> [Supplied material]:
--------------------
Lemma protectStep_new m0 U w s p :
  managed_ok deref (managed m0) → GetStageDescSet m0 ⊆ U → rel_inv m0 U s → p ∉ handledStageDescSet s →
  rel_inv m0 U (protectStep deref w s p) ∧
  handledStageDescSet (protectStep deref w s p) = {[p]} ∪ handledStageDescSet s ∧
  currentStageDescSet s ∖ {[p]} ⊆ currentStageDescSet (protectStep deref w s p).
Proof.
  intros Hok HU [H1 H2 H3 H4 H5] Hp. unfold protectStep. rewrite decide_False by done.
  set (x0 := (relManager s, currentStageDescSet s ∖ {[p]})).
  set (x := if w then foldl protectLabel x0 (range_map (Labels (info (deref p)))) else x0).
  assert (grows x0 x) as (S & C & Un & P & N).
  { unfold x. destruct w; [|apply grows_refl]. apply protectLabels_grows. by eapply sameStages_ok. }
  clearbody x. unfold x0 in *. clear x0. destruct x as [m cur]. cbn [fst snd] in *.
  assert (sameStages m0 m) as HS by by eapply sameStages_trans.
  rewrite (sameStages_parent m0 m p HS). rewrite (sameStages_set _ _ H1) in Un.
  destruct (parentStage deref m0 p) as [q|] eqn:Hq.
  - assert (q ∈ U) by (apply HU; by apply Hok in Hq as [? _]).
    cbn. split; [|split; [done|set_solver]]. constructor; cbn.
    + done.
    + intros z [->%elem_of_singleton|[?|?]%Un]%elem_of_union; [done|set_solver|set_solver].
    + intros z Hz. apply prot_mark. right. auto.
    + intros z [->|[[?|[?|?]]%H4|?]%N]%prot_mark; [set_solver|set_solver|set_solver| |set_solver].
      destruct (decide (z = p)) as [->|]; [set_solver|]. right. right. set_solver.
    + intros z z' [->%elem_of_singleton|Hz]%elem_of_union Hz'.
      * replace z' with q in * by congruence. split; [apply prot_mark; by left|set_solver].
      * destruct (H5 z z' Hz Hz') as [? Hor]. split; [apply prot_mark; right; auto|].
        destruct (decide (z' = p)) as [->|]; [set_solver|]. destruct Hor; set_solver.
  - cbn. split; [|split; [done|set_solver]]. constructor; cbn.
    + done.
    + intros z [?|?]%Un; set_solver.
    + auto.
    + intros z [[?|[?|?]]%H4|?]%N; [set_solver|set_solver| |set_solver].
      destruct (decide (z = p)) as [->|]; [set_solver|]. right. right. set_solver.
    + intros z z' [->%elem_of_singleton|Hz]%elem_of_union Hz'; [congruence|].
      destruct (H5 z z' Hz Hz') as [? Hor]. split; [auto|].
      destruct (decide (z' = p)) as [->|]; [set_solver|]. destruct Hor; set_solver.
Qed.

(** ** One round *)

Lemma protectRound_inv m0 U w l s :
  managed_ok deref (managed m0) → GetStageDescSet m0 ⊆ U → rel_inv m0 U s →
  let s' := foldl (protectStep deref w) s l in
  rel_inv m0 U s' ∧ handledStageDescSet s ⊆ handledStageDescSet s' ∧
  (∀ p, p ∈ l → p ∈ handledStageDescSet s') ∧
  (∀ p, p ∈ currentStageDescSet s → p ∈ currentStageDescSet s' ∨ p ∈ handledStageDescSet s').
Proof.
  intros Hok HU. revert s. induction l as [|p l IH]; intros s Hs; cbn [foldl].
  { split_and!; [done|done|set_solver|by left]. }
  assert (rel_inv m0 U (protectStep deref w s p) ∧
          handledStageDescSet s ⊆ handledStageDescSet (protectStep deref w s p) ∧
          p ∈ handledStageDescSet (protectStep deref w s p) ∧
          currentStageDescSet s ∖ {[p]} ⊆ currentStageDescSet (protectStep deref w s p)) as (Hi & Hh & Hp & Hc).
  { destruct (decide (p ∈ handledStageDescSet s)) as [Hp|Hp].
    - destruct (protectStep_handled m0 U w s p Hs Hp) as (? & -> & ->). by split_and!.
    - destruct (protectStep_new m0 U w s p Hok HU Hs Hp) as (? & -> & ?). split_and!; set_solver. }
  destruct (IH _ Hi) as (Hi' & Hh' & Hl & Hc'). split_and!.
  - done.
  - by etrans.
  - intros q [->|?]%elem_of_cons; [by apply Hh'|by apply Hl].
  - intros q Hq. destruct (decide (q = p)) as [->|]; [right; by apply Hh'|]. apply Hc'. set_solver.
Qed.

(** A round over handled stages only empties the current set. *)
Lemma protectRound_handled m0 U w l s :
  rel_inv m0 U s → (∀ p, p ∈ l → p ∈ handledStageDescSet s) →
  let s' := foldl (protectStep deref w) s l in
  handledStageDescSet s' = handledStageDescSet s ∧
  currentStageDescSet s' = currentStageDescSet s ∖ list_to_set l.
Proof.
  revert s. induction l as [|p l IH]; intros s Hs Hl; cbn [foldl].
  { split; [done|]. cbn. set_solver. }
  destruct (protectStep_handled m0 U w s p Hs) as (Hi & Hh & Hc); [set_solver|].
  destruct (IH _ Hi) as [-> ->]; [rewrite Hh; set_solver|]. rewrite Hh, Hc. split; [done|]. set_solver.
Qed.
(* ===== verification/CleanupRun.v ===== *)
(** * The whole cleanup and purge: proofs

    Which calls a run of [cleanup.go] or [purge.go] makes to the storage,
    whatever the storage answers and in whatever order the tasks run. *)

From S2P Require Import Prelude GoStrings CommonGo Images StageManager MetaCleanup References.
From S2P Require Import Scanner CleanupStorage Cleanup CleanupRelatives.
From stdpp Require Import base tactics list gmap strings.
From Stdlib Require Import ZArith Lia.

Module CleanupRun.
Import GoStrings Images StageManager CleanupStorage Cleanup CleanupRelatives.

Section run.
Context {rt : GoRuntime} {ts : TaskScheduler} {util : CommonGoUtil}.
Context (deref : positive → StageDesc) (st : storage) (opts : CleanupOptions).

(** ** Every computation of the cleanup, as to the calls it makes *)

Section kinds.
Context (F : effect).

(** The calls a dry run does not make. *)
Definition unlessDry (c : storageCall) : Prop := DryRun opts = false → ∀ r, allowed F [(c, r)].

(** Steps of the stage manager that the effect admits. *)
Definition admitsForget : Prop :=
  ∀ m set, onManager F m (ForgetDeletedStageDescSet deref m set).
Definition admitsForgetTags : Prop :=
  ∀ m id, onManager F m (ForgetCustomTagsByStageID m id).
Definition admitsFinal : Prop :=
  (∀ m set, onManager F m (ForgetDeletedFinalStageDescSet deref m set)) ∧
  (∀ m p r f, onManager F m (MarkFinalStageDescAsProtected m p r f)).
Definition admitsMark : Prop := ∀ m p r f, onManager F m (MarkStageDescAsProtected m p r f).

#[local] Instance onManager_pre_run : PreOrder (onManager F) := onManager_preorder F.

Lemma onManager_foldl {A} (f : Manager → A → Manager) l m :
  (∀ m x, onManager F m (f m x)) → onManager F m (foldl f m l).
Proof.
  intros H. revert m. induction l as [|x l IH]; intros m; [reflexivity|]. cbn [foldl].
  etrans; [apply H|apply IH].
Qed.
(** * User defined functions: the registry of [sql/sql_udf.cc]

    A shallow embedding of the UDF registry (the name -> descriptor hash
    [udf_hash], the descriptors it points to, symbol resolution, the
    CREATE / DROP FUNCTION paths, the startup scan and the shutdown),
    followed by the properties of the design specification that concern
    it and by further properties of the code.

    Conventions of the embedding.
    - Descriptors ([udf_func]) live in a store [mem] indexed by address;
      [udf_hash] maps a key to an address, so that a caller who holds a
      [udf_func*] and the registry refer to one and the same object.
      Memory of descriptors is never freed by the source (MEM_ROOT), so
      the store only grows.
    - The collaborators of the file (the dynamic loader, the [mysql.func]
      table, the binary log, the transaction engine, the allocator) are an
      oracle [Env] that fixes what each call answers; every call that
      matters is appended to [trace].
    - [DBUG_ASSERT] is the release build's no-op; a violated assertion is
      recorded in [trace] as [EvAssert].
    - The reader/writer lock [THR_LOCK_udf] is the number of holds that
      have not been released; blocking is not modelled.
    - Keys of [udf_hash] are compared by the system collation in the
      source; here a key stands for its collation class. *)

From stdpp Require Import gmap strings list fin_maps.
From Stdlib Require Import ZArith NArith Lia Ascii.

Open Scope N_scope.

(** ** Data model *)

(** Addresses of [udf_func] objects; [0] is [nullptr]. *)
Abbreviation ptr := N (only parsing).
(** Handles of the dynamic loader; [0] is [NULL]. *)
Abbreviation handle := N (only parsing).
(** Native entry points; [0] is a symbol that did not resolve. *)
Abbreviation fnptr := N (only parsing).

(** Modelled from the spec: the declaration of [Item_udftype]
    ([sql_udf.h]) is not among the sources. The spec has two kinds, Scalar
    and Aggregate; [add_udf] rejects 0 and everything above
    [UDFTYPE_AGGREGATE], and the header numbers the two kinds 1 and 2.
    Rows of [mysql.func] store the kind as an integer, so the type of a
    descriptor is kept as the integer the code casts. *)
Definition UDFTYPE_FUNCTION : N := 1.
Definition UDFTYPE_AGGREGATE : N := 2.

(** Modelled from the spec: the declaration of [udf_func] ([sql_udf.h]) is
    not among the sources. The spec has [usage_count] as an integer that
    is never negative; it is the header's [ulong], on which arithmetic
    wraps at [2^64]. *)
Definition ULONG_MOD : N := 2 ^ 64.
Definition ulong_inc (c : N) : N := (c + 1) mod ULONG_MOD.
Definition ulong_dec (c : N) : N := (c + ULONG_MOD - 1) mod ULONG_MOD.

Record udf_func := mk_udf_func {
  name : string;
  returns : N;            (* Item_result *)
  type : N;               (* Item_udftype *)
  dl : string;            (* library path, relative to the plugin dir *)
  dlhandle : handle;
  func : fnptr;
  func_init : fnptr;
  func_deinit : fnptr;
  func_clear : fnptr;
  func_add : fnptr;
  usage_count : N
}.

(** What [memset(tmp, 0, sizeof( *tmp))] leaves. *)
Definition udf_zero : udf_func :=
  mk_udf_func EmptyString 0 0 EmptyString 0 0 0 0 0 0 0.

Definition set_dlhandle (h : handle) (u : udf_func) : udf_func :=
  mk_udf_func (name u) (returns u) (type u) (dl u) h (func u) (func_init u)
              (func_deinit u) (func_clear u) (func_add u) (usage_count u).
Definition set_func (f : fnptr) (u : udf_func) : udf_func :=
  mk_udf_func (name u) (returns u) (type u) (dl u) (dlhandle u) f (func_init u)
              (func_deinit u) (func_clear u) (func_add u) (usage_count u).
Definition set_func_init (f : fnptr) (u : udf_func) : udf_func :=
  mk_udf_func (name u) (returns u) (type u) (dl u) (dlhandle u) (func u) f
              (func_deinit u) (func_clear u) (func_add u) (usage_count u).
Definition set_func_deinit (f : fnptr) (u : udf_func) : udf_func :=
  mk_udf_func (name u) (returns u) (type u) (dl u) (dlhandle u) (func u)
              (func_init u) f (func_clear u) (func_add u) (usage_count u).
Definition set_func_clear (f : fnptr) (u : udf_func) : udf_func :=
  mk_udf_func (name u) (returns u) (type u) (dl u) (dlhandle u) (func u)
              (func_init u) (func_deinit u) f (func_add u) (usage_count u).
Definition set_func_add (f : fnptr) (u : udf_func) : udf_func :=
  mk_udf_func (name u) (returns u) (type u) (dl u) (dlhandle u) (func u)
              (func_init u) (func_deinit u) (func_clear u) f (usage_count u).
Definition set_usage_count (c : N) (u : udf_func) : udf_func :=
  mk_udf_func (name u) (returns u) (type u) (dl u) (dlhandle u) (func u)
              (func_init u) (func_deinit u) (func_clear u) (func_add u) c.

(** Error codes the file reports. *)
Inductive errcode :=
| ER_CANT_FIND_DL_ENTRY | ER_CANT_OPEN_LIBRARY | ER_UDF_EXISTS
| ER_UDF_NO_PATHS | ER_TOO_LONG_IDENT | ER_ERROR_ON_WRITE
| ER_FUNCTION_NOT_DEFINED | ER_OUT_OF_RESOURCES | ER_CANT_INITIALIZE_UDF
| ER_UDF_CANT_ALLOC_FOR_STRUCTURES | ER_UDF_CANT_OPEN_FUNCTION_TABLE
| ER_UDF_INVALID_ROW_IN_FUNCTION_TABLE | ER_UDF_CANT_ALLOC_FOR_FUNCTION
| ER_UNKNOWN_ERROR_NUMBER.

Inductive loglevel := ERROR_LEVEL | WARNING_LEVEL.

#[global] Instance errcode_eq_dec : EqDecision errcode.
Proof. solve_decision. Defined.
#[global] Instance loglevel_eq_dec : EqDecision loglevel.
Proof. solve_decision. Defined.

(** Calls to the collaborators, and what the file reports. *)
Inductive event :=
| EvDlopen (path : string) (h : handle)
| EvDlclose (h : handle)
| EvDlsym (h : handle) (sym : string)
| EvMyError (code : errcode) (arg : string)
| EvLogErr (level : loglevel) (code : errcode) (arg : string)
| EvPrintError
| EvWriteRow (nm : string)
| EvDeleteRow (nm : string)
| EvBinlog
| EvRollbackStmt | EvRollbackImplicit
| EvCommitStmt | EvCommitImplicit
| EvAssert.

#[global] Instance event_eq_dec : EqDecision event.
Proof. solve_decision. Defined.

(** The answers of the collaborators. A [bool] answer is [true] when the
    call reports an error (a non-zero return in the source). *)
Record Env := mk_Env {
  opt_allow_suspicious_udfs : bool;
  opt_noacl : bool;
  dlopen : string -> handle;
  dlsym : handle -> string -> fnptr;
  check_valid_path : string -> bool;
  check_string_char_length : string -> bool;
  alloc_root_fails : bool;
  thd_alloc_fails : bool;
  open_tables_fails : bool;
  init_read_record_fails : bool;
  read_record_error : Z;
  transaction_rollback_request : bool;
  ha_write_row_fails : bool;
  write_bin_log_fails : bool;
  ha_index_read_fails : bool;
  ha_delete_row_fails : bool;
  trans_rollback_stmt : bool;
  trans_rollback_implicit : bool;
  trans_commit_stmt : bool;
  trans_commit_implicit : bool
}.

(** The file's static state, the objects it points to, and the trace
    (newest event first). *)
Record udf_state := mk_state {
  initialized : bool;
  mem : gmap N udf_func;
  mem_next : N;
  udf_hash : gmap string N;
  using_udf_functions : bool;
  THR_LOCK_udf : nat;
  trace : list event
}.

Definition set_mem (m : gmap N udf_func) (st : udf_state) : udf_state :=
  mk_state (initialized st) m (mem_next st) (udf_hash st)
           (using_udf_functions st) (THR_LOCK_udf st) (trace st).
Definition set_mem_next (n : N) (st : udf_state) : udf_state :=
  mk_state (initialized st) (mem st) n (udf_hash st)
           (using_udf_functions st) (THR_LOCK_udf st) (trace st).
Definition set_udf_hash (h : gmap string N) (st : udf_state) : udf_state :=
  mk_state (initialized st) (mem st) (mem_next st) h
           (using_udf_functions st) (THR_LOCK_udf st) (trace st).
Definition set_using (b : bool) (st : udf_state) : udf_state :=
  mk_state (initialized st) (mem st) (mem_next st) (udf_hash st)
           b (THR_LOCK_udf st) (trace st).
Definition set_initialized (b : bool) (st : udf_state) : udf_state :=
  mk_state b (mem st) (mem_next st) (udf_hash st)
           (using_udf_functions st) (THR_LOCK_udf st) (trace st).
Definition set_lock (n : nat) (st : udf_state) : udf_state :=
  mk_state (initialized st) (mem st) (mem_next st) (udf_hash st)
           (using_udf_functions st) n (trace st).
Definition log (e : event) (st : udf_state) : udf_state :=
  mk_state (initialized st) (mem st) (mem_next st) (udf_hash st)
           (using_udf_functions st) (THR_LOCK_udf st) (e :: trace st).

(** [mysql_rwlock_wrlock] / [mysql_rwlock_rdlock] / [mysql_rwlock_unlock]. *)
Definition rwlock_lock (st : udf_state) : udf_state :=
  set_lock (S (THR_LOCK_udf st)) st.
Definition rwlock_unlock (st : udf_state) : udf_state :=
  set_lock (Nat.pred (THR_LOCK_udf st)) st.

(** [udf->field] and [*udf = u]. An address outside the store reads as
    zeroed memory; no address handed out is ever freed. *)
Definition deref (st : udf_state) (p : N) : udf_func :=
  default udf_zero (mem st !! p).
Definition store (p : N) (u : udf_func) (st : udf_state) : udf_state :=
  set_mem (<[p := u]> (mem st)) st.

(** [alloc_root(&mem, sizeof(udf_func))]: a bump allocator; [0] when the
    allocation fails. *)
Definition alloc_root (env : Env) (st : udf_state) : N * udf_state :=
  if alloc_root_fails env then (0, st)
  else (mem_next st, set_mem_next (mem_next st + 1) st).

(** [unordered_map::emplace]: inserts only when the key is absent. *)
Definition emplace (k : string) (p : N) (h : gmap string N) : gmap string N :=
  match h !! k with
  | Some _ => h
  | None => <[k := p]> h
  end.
--------------------
> [Task]: Would you please copy every line in the data that contains the word "symbol"?

> [Result]:
    [udf_hash], the descriptors it points to, symbol resolution, the
(** Native entry points; [0] is a symbol that did not resolve. *)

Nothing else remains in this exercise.